Retrofitting Shoes for ContraMarch 01, 2016
In the last Hey! I conducted a most unscientific survey of some of our most veteran contradancers. Bottom line: almost no one who dances contra long-term (and with a minimum of pain) does so in off-the-shelf shoes. Instead, a variety of do-it-yourself strategies are employed to transform existing footwear into something suited to the unique stresses contra places on a dancer’s body.
A common problem is that shoes which are supportive or provide cushion also tend to have exceedingly grippy soles. Most of us want to spin on the ball of the foot. One solution is to glue a slick material onto the bottoms of shoes that have the support/cushioning you want. Here’s how.
The first task is to choose a shoe which has a glue-able sole. Unfortunately, most of today’s athletic shoes have soles with far too many nooks and crannies. One website recommends skateboard shoes for this purpose. One of our long-time dancers chose a pair of women’s cushioned flats. Several others (myself included) chose a pair of modern bowling shoes. As cushioned and supportive as any athletic shoe, modern bowlers come with something called “microfiber” covering the ball of the foot:
I’ve tried contradancing with these shoes straight out of the box, but in our humid North Carolina climate, the microfiber very quickly loaded with sticky gunk, making twirling and spinning a knee-jerking response, so to speak. However, the nearly flat surface is easy to glue over. Really, any pair of shoes you find comfortable for long, hard wear and with a reasonably smooth sole will do.

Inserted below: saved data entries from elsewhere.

(** While every write fails, no history ever shows the copied mark or sets
    a timer. *)
Lemma failing_writes_leave_no_mark (history : History) (s : State) :
  everyWriteFails history ->
  copiedCoordinate s = None ->
  copiedCoordinate (runHistory history s) = None /\
  forall delay, ~ In (SetTimeout delay) (historyEffects history s).
Proof.
  intros Hfail. revert s.
  induction Hfail as [|[[props refs] ev] history Hev _ IH]; intros s Hs.
  - split; [exact Hs | intros delay []].
  - simpl in Hev. destruct (step_copied_mark props refs ev s Hev Hs) as [H1 H2].
    destruct (IH (step props refs ev s) H1) as [H3 H4].
    split; [exact H3|]. intros delay Hin. simpl in Hin.
    apply in_app_or in Hin. destruct Hin as [Hin|Hin].
    + exact (H2 delay Hin).
    + exact (H4 delay Hin).
Qed.

(** C7, amended.  When the clipboard write fails, [copyToClipboard]
    completes normally (the failure is caught, never escalated), has
    attempted the write once and logged the failure to the console, sets no
    timer and leaves the state unchanged: no notice is shown, and the
    render is the one before the write.  Over any history of events whose
    writes all fail, the copied mark never shows and no timer is ever set.
    The copied mark and its timer of 2000 ms belong to the successful
    write. *)
Theorem failed_copy_is_logged_only (e : JS.Exception) (text label : string)
  (props : Props) (refs : Refs) (s : State) :
  copyToClipboard (JS.Throw e) text label s =
    JS.Normal (s, [ClipboardWriteText text; ConsoleError "Failed to copy:"])
  /\ step props refs (CopySettled (JS.Throw e) text label) s = s
  /\ render props (step props refs (CopySettled (JS.Throw e) text label) s) =
     render props s
  /\ (forall history : History,
      everyWriteFails history ->
      copiedCoordinate (runHistory history initialState) = None /\
      forall delay,
        ~ In (SetTimeout delay) (historyEffects history initialState))
  /\ copyToClipboard (JS.Normal tt) text label s =
     JS.Normal (setCopiedCoordinate (Some label) s,
                [ClipboardWriteText text; SetTimeout 2000])
  /\ copiedCoordinate
       (copiedTimeout (setCopiedCoordinate (Some label) s)) = None.
Proof.
  split; [reflexivity|]. split; [reflexivity|]. split; [reflexivity|].
  split; [|split; reflexivity].
  intros history Hfail.
  destruct (failing_writes_leave_no_mark history initialState Hfail eq_refl)
    as [Hmark Htimer].
  split; [exact Hmark | exact Htimer].
Qed.

(** ** Stale hover *)


Lemma render_tooltip_undefined (props : Props) (s : State) (t : TooltipData) :
  tooltipData s = Some t -> tooltip_detection t = None ->
  render props s = JS.Throw JS.TypeError.
Proof.
  intros Ht Hd. unfold render.
  destruct (boxes_return props s) as [bs Hbs]. rewrite Hbs. simpl.
  unfold renderTooltip. rewrite Ht, Hd. reflexivity.
Qed.

Lemma formatCoordinatePair_returns (props : Props) (format : CoordinateFormat)
  (point : Point) :
  JS.returns (formatCoordinatePair props format point).
Proof.
  unfold formatCoordinatePair. destruct format.
  - eexists. reflexivity.
  - destruct (toFixed_returns (px point / imageWidth props * lit 100)%js 1)
      as [sx Hx]; [lia|].
    destruct (toFixed_returns (py point / imageHeight props * lit 100)%js 1)
      as [sy Hy]; [lia|].
    rewrite Hx. simpl. rewrite Hy. eexists. reflexivity.
  - destruct (toFixed_returns (px point / imageWidth props)%js 3)
      as [sx Hx]; [lia|].
    destruct (toFixed_returns (py point / imageHeight props)%js 3)
      as [sy Hy]; [lia|].
    rewrite Hx. simpl. rewrite Hy. eexists. reflexivity.
Qed.

(** A render throws exactly when the stored tooltip has no detection. *)
Lemma render_returns_or_tooltip_undefined (props : Props) (s : State) :
  JS.returns (render props s) \/
  (exists t,
      tooltipData s = Some t /\ tooltip_detection t = None /\
      render props s = JS.Throw JS.TypeError).
Proof.
  destruct (tooltipData s) as [t|] eqn:Ht.
  - destruct (tooltip_detection t) as [detection|] eqn:Hd.
    + left. unfold render.
      destruct (boxes_return props s) as [bs Hbs]. rewrite Hbs. simpl.
      unfold renderTooltip. rewrite Ht, Hd.
      destruct (toFixed_returns (confidence detection * lit 100)%js 1)
        as [conf Hc]; [lia|].
      destruct (formatCoordinatePair_returns props (coordinateFormat s)
                  (center_point detection)) as [center Hp].
      destruct (formatCoordinate_returns props (coordinateFormat s)
                  (width (dimensions detection)) None) as [w Hw].
      destruct (formatCoordinate_returns props (coordinateFormat s)
                  (height (dimensions detection)) None) as [h Hh].
      rewrite Hc. simpl. rewrite Hp. simpl. rewrite Hw. simpl. rewrite Hh.
      eexists. reflexivity.
    + right. exists t. split; [reflexivity|]. split; [exact Hd|].
      now apply (render_tooltip_undefined props s t).
  - left. unfold render.
    destruct (boxes_return props s) as [bs Hbs]. rewrite Hbs. simpl.
    unfold renderTooltip. rewrite Ht. eexists. reflexivity.
Qed.


(** The stale hover arises when the pointer has entered the cat and the
    next render receives an array without it. *)
Example stale_hover_after_new_detections :
  let s := step hdProps mountedRefs (PointerEnter catDetection) initialState in
  render hdProps s <> JS.Throw JS.TypeError /\
  render emptiedProps
    (step emptiedProps mountedRefs (PointerMove (pointerAt 56 211)) s)
  = JS.Throw JS.TypeError.
Proof.
  split; [vm_compute; discriminate | vm_compute; reflexivity].
Qed.

(** A popup keeps its own copy of the detection it was opened on: once the
    array no longer holds that detection, the popup stays open on the copy
    and the selection stays on the id, which then matches no box. *)
Example stale_popup_stays_open :
  let s :=
    step hdProps mountedRefs (Click (OnPath catDetection) (pointerAt 56 211))
      initialState in
  selectedDetectionId s = Some 1%Z /\
  exists view,
    render emptiedProps s = JS.Normal view /\
    popup_title view = Some "cat" /\ boxes view = [].
Proof.
  split; [reflexivity|]. eexists. split; [vm_compute; reflexivity|].
  split; reflexivity.
Qed.

(** ** Coordinate mapping *)





(** ** Decimal numerals *)


Lemma app_assoc_string (a b c : string) : (a ++ b) ++ c = a ++ (b ++ c).
Proof.
  induction a as [|x a IH]; simpl; [reflexivity | now rewrite IH].
Qed.
























(** * Further properties of the overlay *)

(** ** Pairs *)

(** A pair is formatted as its [x] against the image width and its [y]
    against the image height, each as [formatCoordinate] prints it, with a
    comma and a space between the two. *)
Theorem formatCoordinatePair_by_axis (props : Props)
  (format : CoordinateFormat) (point : Point) :
  exists sx sy,
    formatCoordinate props format (px point) (Some axis_x) = JS.Normal sx /\
    formatCoordinate props format (py point) (Some axis_y) = JS.Normal sy /\
    formatCoordinatePair props format point = JS.Normal (sx ++ ", " ++ sy).
Proof.
  unfold formatCoordinate, formatCoordinatePair, axisExtent.
  destruct format.
  - do 2 eexists. repeat split.
  - destruct (toFixed_returns (px point / imageWidth props * lit 100)%js 1)
      as [tx Hx]; [lia|].
    destruct (toFixed_returns (py point / imageHeight props * lit 100)%js 1)
      as [ty Hy]; [lia|].
    rewrite Hx, Hy. simpl. do 2 eexists.
    split; [reflexivity|]. split; [reflexivity|].
    now rewrite app_assoc_string.
  - destruct (toFixed_returns (px point / imageWidth props)%js 3)
      as [tx Hx]; [lia|].
    destruct (toFixed_returns (py point / imageHeight props)%js 3)
      as [ty Hy]; [lia|].
    rewrite Hx, Hy. simpl. do 2 eexists. repeat split.
Qed.

(** ** Selection *)

(** Outside ruler mode, with the container mounted, a click on the path or
    on a corner dot of a detection opens the popup on that detection at the
    offset of the click in the container and selects its id; the click does
    not reach the handler of the surface, which would close the popup and
    clear the selection, as a later click on the surface does.  The close
    button of the popup closes it and keeps the selection. *)
Theorem shape_click_opens_popup_and_selects (props : Props) (refs : Refs)
  (rect : DOMRect) (detection : DetectionData) (index : nat)
  (e e' : MouseEvent) (s : State) :
  rulerMode s = false ->
  containerRef refs = Some rect ->
  let opened := step props refs (Click (OnPath detection) e) s in
  coordinatePopup opened =
    Some {| popup_detection := detection;
            popup_x := (clientX e - rect_left rect)%js;
            popup_y := (clientY e - rect_top rect)%js |}
  /\ selectedDetectionId opened = Some (id detection)
  /\ step props refs (Click (OnCornerDot detection index) e) s = opened
  /\ opened = onDetectionSelect (selectedDetectionId opened)
               (setCoordinatePopup (coordinatePopup opened) s)
  /\ (let cleared := step props refs (Click OnSurface e') opened in
      coordinatePopup cleared = None /\ selectedDetectionId cleared = None)
  /\ (let closed := step props refs PopupClose opened in
      coordinatePopup closed = None /\
      selectedDetectionId closed = Some (id detection)).
Proof.
  intros Hr Hc opened.
  assert (opened =
          onDetectionSelect (Some (id detection))
            (setCoordinatePopup
               (Some {| popup_detection := detection;
                        popup_x := (clientX e - rect_left rect)%js;
                        popup_y := (clientY e - rect_top rect)%js |}) s))
    as Hopened.
  { unfold opened. simpl. unfold handleBoxClick. now rewrite Hr, Hc. }
  split; [now rewrite Hopened|]. split; [now rewrite Hopened|].
  split; [rewrite Hopened; simpl; unfold handleBoxClick; now rewrite Hr, Hc|].
  split; [now rewrite Hopened|].
  assert (rulerMode opened = false) as Hr' by (now rewrite Hopened).
  split.
  - simpl. unfold handleImageClick. rewrite Hr'. split; reflexivity.
  - rewrite Hopened. split; reflexivity.
Qed.

Lemma shape_click_opens_popup_and_selects_witness :
  let opened :=
    step hdProps mountedRefs (Click (OnPath catDetection) (pointerAt 56 211))
      initialState in
  selectedDetectionId opened = Some 1%Z /\
  selectedDetectionId
    (step hdProps mountedRefs (Click OnSurface (pointerAt 900 650)) opened)
  = None.
Proof.
  pose proof
    (shape_click_opens_popup_and_selects hdProps mountedRefs
       (mkRect (lit 0) (lit 0) (lit 1067) (lit 700)) catDetection 0
       (pointerAt 56 211) (pointerAt 900 650) initialState eq_refl eq_refl)
    as [_ [Hsel [_ [_ [[_ Hcleared] _]]]]].
  split; [exact Hsel | exact Hcleared].
Defined.

(** ** Tooltip *)

Lemma step_tooltipWithHover (props : Props) (refs : Refs) (ev : Event)
  (s : State) :
  tooltipWithHover s -> tooltipWithHover (step props refs ev s).
Proof.
  unfold tooltipWithHover. intros Hs.
  destruct ev as [e| |d|target e|f| | | |written text label| |]; simpl.
  - unfold handleMouseMove.
    destruct (hoveredDetection s) eqn:Hh; [destruct (containerRef refs)|];
      simpl.
    + rewrite Hh. split; discriminate.
    + destruct (tooltipData s); [|exact I].
      rewrite Hh. split; discriminate.
    + destruct (tooltipData s); [|exact I]. destruct Hs as [Hs _].
      now contradiction Hs.
  - exact I.
  - destruct (tooltipData s); [|exact I]. split; [discriminate | apply Hs].
  - destruct target as [d|d i|]; simpl;
      unfold handleBoxClick, handleImageClick; handler_cases s refs; exact Hs.
  - exact Hs.
  - unfold handleRulerToggle. destruct (rulerMode s); exact Hs.
  - exact Hs.
  - exact Hs.
  - destruct written; exact Hs.
  - exact Hs.
  - unfold updateDimensions. destruct (exactDimensions props); exact Hs.
Qed.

At this point, you could take your chosen shoes to a local cobbler and have leather or suede glued on. It will probably adhere better than what you can do yourself. Or you could buy stick-on soles which some contradancers have tried and liked. One version of those soles appears to be made from synthetic products—a good choice for those who oppose using animals for human purposes. I’ve tried using plastic disks cut from milk jugs, but they pretty much refused to stay glued and wore through very quickly.
In leather lingo, you’ll want to search for “vegetable tan tooling leather” if you want smooth hard leather. If you want what we civilians call “suede”, then search for “chrome tanned leather”. Leather is graded by the ounce: the more ounces, the thicker the leather. Pictured below is roughly 4 or 5 ounce vegetable tan tooling leather (approximately 2 mm), which I found to be really too thick and hard to work with. One or two ounce is a much better choice. It can be bought as small scrap pieces. I got the pictured assortment on eBay, but craft stores carry some too.

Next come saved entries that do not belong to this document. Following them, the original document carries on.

Lemma well_formed_copy src dest m m' :
  well_formed m → copy_tree src dest m = Some m' → well_formed m'.
Proof.
  intros Hwf. unfold copy_tree.
  destruct (m !! src) as [ns|] eqn:Hsrc; [|done].
  destruct (blocked (dirname dest) m) eqn:Hb; [done|].
  case_bool_decide as Hsd; [done|].
  destruct (is_dir (Some ns) && bool_decide (src `prefix_of` dest)); [done|].
  destruct (clashes src dest m) eqn:Hc; [done|].
  intros Hm'.
  assert (∃ m1, m' = grafted src dest m ∪ m1 ∧ well_formed m1
                ∧ m1 !! dirname dest = Some Dir
                ∧ ∀ k, m1 !! (dest ++ k) = m !! (dest ++ k)
                       ∨ (k = [] ∧ dest = [] ∧ m !! [] = None))
    as (m1 & -> & Hwf1 & Hdd & Hsame).
  { destruct (exists_at (m !! dirname dest)) eqn:Hex.
    - apply (inj Some) in Hm' as <-. exists m.
      split; [done|]. split; [done|]. split; [|by left].
      pose proof (proj1 (blocked_false _ _) Hb (dirname dest)) as Hf.
      specialize (Hf (reflexivity _)).
      by destruct (m !! dirname dest) as [[]|].
    - destruct (mkdirs (dirname dest) m) as [m1|] eqn:Hm1; [|done].
      apply (inj Some) in Hm' as <-. exists m1.
      split; [done|]. split; [by eapply well_formed_mkdirs|].
      unfold mkdirs in Hm1. rewrite Hb in Hm1. apply (inj Some) in Hm1 as <-.
      split.
      + rewrite with_dirs_lookup. by rewrite bool_decide_eq_true_2.
      + intros k. rewrite with_dirs_lookup. case_bool_decide as Hpre; [|by left].
        right. destruct dest as [|x dest _] using rev_ind.
        * apply prefix_nil_inv in Hpre. simpl in Hpre. subst k.
          repeat split. simpl in Hex. by destruct (m !! []).
        * unfold dirname in Hpre. rewrite removelast_last in Hpre.
          apply prefix_length in Hpre. rewrite !length_app in Hpre.
          simpl in Hpre. lia. }
  clear Hm'. intros x n Hx a Ha Hne.
  rewrite lookup_union, grafted_lookup in Hx.
  rewrite lookup_union, grafted_lookup.
  destruct (decide (dest `prefix_of` a)) as [Hda|Hda].
  - (* [a] is at or below the destination *)
    rewrite bool_decide_eq_true_2 by done.
    destruct Hda as [ka ->].
    assert (dest `prefix_of` x) as [kx ->].
    { etrans; [|done]. by apply prefix_app_r. }
    rewrite bool_decide_eq_true_2 in Hx by (by eexists).
    rewrite drop_app_length in Hx. rewrite drop_app_length.
    assert (ka `prefix_of` kx) as Hk.
    { by apply prefix_app_inv in Ha. }
    assert (ka ≠ kx) as Hkne by (by intros ->).
    destruct (m !! (src ++ kx)) as [nx|] eqn:Hsx.
    + rewrite (Hwf _ _ Hsx (src ++ ka)).
      * by destruct (m1 !! (dest ++ ka)).
      * by apply prefix_app.
      * by intros ?%app_inv_head.
    + rewrite (left_id_L None _) in Hx.
      assert (m1 !! (dest ++ ka) = Some Dir) as Hdir.
      { eapply Hwf1; [done | by apply prefix_app|].
        by intros ?%app_inv_head. }
      rewrite Hdir. destruct (m !! (src ++ ka)) as [na|] eqn:Hsa; [|done].
      destruct (Hsame ka) as [Hka|(-> & -> & Hroot)].
      * rewrite Hka in Hdir.
        pose proof (clashes_false_inv _ _ _ _ _ _ Hc Hsa Hdir) as Hk'.
        by destruct na.
      * destruct (Hsame kx) as [Hkx|(-> & _)]; [|done].
        rewrite Hkx in Hx. simpl in Hx.
        rewrite (Hwf _ _ Hx [] (prefix_nil _)) in Hroot; [done|].
        by intros <-.
  - rewrite bool_decide_eq_false_2 by done.
    rewrite (left_id_L None _).
    destruct (decide (dest `prefix_of` x)) as [Hdx|Hdx].
    + (* [x] is at or below the destination, [a] is above it *)
      assert (a `prefix_of` dirname dest) as Had.
      { destruct (prefix_weak_total _ _ _ Ha Hdx) as [H|H]; [|done].
        apply proper_prefix_dirname; [done|].
        intros ->. apply Hda. reflexivity. }
      destruct (decide (a = dirname dest)) as [->|Hne']; [done|].
      by eapply Hwf1.
    + rewrite bool_decide_eq_false_2 in Hx by done.
      rewrite (left_id_L None _) in Hx. by eapply Hwf1.
Qed.
End WellFormed.

Section Steady.
Context (Q : files → Prop).
Context (Hmkdirs : ∀ p m m', Q m → mkdirs p m = Some m' → Q m').
Context (Hwrite : ∀ p data m m', Q m → write p data m = Some m' → Q m').
Context (Hcopy : ∀ src dest m m', Q m → copy_tree src dest m = Some m' → Q m').

Lemma steady_bind {A B} (m : M A) (k : A → M B) :
  steady Q m → (∀ a, steady Q (k a)) → steady Q (m ≫= k).
Proof. intros Hm Hk. by eapply triple_bind. Qed.

Lemma steady_if {A} (b : bool) (m1 m2 : M A) :
  steady Q m1 → steady Q m2 → steady Q (if b then m1 else m2).
Proof. by destruct b. Qed.

Lemma steady_ret {A} (a : A) : steady Q (mret a).
Proof. by intros w Hw. Qed.

Lemma steady_throw {A} e : steady Q (throw e : M A).
Proof. by intros w Hw. Qed.

Lemma steady_emit e : steady Q (emit e).
Proof. by intros w Hw. Qed.

Lemma steady_pathExists p : steady Q (pathExists p).
Proof. intros w Hw. by rewrite pathExists_run. Qed.

Lemma steady_load p :
  steady Q (catch (readFile p) (λ _, mret getDefaultPackageJsonTemplate)).
Proof. intros w Hw. by rewrite load_template_run. Qed.

Lemma steady_render source config : steady Q (render_template source config).
Proof.
  intros w Hw. unfold render_template. by destruct (compile source).
Qed.

Lemma steady_prompt env name t : steady Q (inquirer_prompt env name t).
Proof.
  intros w Hw. unfold inquirer_prompt. rewrite bind_unfold, emit_run.
  by destruct (prompt env name t).
Qed.

Lemma steady_ensureDir p : steady Q (ensureDir p).
Proof.
  intros w Hw. unfold ensureDir. rewrite update_run.
  destruct (mkdirs p (disk w)) eqn:H; [by eapply Hmkdirs | done].
Qed.

Lemma steady_copy src dest : steady Q (copy src dest).
Proof.
  intros w Hw. unfold copy. rewrite update_run.
  destruct (copy_tree src dest (disk w)) eqn:H; [by eapply Hcopy | done].
Qed.

Lemma steady_writeFile p data : steady Q (writeFile p data).
Proof.
  intros w Hw. unfold writeFile. rewrite update_run.
  destruct (write p data (disk w)) eqn:H; [by eapply Hwrite | done].
Qed.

Cut your material to size with tin snips or any other heavy duty scissors. I cut mine just enough to cover the ball of the foot on up to the toe, not the entire shoe sole. The glue you use for this is really important…and often toxic. Work outdoors if you can. While “Barge” cement and “Shoe Goo” are the brands most often recommended by the several webpages on this topic, I’ve used a variety of rubber cement “welder” glues which stick pretty well. One swing dancer even used hot glue —a less toxic approach. I use furniture clamps to hold the leather in place whilst the glue dries overnight. Large numbers of rubber bands or string wound tightly around the glued piece can also work.
Ever wonder how performers dance in what appear to be ordinary sneakers? Watch this 2009 video by the shoe repair shop tasked with transforming sneakers for New Kids on the Block. Contradancers are not the only ones who need to glide and twirl in comfortable shoes! You’d think by now some dance shoe company would wise up to this need, but so far none has appeared to do so.